I have a web app with the main navigation in the left rail. One suggestion that has floated up is to give users the ability to rearrange the navigation. This would serve the purpose of putting nav items that they use more frequently higher in the nav (sometimes it can grow quite tall due to user generated content). This seems a little awkward to me. Would giving users the ability to have a list of 'favorite' links be a better idea? That way the main navigation structure would be the same for all users, but each user could have a 'quick list' of pages from which to choose.
Navigation can be handled very differently, and you seem to be stuck inside with a very common problem: How much control do I give to the user? At first we all say the more power users got - the better. And this can be true in some cases but not all. You have an extra element in the form of many links, which would need some information architecture to be done. Organize content in related groups and try to avoid too many links, since it may confuse users. Of course you'll get a more deep navigation, but that isn't always bad. It's much better letting the user click seven times always knowing where she is at all times, instead of three confusing click.

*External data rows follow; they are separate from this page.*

(* ===== verification/QstrProps.v ===== *)
(** The theorems on interned strings: the pools are an append-only list of texts, each
    text there once, found by the search whatever the pool it is in. *)

From Stdlib Require Import ZArith Lia.
From stdpp Require Import base option list numbers.
From S2P Require Import Prelude HashMap Qstr.

(** * Definitions *)

Abbreviation text := (list Z).

(** The order of characters, as [strncmp] has it. *)
Fixpoint lex_lt (s t : text) : Prop :=
  match s, t with
  | [], _ :: _ => True
  | c :: s, d :: t => c < d \/ c = d /\ lex_lt s t
  | _, [] => False
  end.

Definition nul_free (s : text) : Prop := Forall (fun c => 0 < c) s.

Definition entry_ok (e : qstr_entry) : Prop :=
  length_ e = Z.of_nat (length (qstr e)) /\ (qstr e <> [] -> hash e = qstr_compute_hash (qstr e)).

Definition sorted_pool (p : qstr_pool_t) : Prop :=
  entries p <> [] /\ Forall (fun e => nul_free (qstr e)) (entries p) /\
  forall i j a b, (i < j)%nat -> entries p !! i = Some a -> entries p !! j = Some b -> lex_lt (qstr a) (qstr b).

Record pool_ok (p : qstr_pool_t) : Prop := {
  pool_entries : Forall entry_ok (entries p);
  pool_alloc : 1 <= alloc p;
  pool_sorted : is_sorted p = true -> sorted_pool p;
}.

(** The texts of all qstrs, in the order of their numbers. *)
Fixpoint texts_of (pools : list qstr_pool_t) : list text :=
  match pools with [] => [] | p :: prev => texts_of prev ++ (qstr <$> entries p) end.

Fixpoint pools_ok (pools : list qstr_pool_t) : Prop :=
  match pools with
  | [] => True
  | p :: prev => total_prev_len p = Z.of_nat (length (texts_of prev)) /\ pool_ok p /\ pools_ok prev
  end.

Definition texts (s : qstr_state) : list text := texts_of (last_pool s).

(** No text is there twice, but for the empty one. *)
Definition distinct (ts : list text) : Prop := forall i j t, ts !! i = Some t -> ts !! j = Some t -> t <> [] -> i = j.

(** New strings go to a pool that is not sorted. *)
Definition open_end (s : qstr_state) : Prop :=
  forall p, head (last_pool s) = Some p -> alloc p <= len p \/ is_sorted p = false.

Record qstr_ok (s : qstr_state) : Prop := {
  ok_pools : pools_ok (last_pool s);
  ok_some : last_pool s <> [];
  ok_open : open_end s;
  ok_distinct : distinct (texts s);
  ok_null : texts s !! 0%nat = Some [];
  ok_empty : texts s !! 1%nat = Some [];
  ok_count : Z.of_nat (length (texts s)) < 2 ^ 31;
  ok_chunk : forall c, qstr_last_chunk s = Some c -> 0 <= qstr_last_used c <= qstr_last_alloc c;
}.

(** The last pool is full and there is no new one. *)
Definition no_pool (s : qstr_state) (a : answers) : Prop :=
  (forall p, head (last_pool s) = Some p -> alloc p <= len p) /\ pool_given a = false.

(** The memory for a new text of [n] bytes is refused: there is no room in the last
    chunk, which cannot grow, and no new chunk; or there is no place in a pool. *)
Definition refused (s : qstr_state) (a : answers) (n : Z) : Prop :=
  ((forall c, qstr_last_chunk s = Some c -> qstr_last_alloc c < qstr_last_used c + n /\ chunk_grows a = false) /\
   chunk_given a = false /\ exact_given a = false) \/
  no_pool s a.

(** The place of a text. *)
Definition place (ts : list text) (str : text) : option nat := fst <$> list_find (fun t => t = str) ts.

In your case I'm all in favor of not letting the user control navigation. However, using favorite linking is another story, and something you can constrain to a maximum of 10 favorite links. Favorite also make sense in the mental model users have. At least if they use windows from time to time where favorites have been possible since Windows Vista:
I would have to say giving the users the ability to change/rearrange the main nav would be a little iffy. This falls into the battle of user centric vs. User driven design almost. I am a strong believer that the user does not always know what they want, and rather it is our job as designers, to know what is best for them after we collect feedback in what they want.
Allowing them to create their own heirachy may lead them to disengage in other functionality behind other items. This will disrupt the main success flows that your app should suggest.